**Problem requirements:**
Lines containing the word "message" are the ones to copy from the records below.

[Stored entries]
╭──
Module User.
Record t : Type := mk {
  id : string;
  email : string;
  name : string;
  role : string;
  phone : option string;
  hospital_name : option string;
  hospital_address : option string;
  blood_type : option string;
  city : option string;
  location : option GeoJSON;
  last_donation_date : option datetime;
  is_available : bool;
  created_at : datetime
}.

(** The [User] model built from a stored dictionary (its keys passed as
    keyword arguments): extra keys are ignored. *)
Definition of_doc (d : UserDoc.t) : t :=
  mk (UserDoc.id d) (UserDoc.email d) (UserDoc.name d) (UserDoc.role d)
     (UserDoc.phone d) (UserDoc.hospital_name d) (UserDoc.hospital_address d)
     (UserDoc.blood_type d) (UserDoc.city d) (UserDoc.location d)
     (option_of_field (UserDoc.last_donation_date d))
     (UserDoc.is_available d) (UserDoc.created_at d).
End User.

Module BloodAlert.
Record t : Type := mk {
  id : string;
  hospital_id : string;
  hospital_name : string;
  blood_type : string;
  units_needed : Z;
  urgency_level : string;
  description : option string;
  location : GeoJSON;
  radius_km : spec_float;
  status : string;
  created_at : datetime;
  expires_at : option datetime
}.

(** [alert.expires_at = e] *)
Definition set_expires_at (e : datetime) (a : t) : t :=
  mk (id a) (hospital_id a) (hospital_name a) (blood_type a) (units_needed a)
     (urgency_level a) (description a) (location a) (radius_km a) (status a)
     (created_at a) (Some e).
End BloodAlert.

Module BloodAlertCreate.
Record t : Type := mk {
  blood_type : string;
  units_needed : Z;
  urgency_level : string;
  description : option string;
  radius_km : spec_float
}.
End BloodAlertCreate.

Module DonorResponse.
Record t : Type := mk {
  id : string;
  alert_id : string;
  donor_id : string;
  donor_name : string;
  donor_email : string;
  donor_phone : option string;
  response : string;
  message : option string;
  responded_at : datetime
}.
End DonorResponse.

Module DonorResponseCreate.
Record t : Type := mk {
  response : string;
  message : option string
}.
End DonorResponseCreate.

Module MockEmailNotification.
Record t : Type := mk {
  id : string;
  to_email : string;
  to_name : string;
  subject : string;
  body : string;
  alert_id : string;
  sent_at : datetime;
  status : string
}.
End MockEmailNotification.

(** ** What the store keeps of a document

    A document is encoded when it is written: every datetime in it is cut
    to the millisecond. *)

Definition bson_user (u : UserDoc.t) : UserDoc.t :=
  UserDoc.mk (UserDoc.email u) (UserDoc.password u) (UserDoc.name u)
    (UserDoc.role u) (UserDoc.phone u) (UserDoc.hospital_name u)
    (UserDoc.hospital_address u) (UserDoc.blood_type u) (UserDoc.city u)
    (UserDoc.latitude u) (UserDoc.longitude u)
    (match UserDoc.last_donation_date u with
     | Val d => Val (bson_datetime d)
     | Null => Null
     | Missing => Missing
     end)
    (UserDoc.id u) (bson_datetime (UserDoc.created_at u))
    (UserDoc.is_available u) (UserDoc.location u).

Definition bson_blood_alert (a : BloodAlert.t) : BloodAlert.t :=
  BloodAlert.mk (BloodAlert.id a) (BloodAlert.hospital_id a)
    (BloodAlert.hospital_name a) (BloodAlert.blood_type a)
    (BloodAlert.units_needed a) (BloodAlert.urgency_level a)
    (BloodAlert.description a) (BloodAlert.location a) (BloodAlert.radius_km a)
    (BloodAlert.status a) (bson_datetime (BloodAlert.created_at a))
    (option_map bson_datetime (BloodAlert.expires_at a)).

Definition bson_donor_response (r : DonorResponse.t) : DonorResponse.t :=
  DonorResponse.mk (DonorResponse.id r) (DonorResponse.alert_id r)
    (DonorResponse.donor_id r) (DonorResponse.donor_name r)
    (DonorResponse.donor_email r) (DonorResponse.donor_phone r)
    (DonorResponse.response r) (DonorResponse.message r)
    (bson_datetime (DonorResponse.responded_at r)).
╰──
**Reply to the task:**
  message : option string;
  message : option string
    (DonorResponse.response r) (DonorResponse.message r)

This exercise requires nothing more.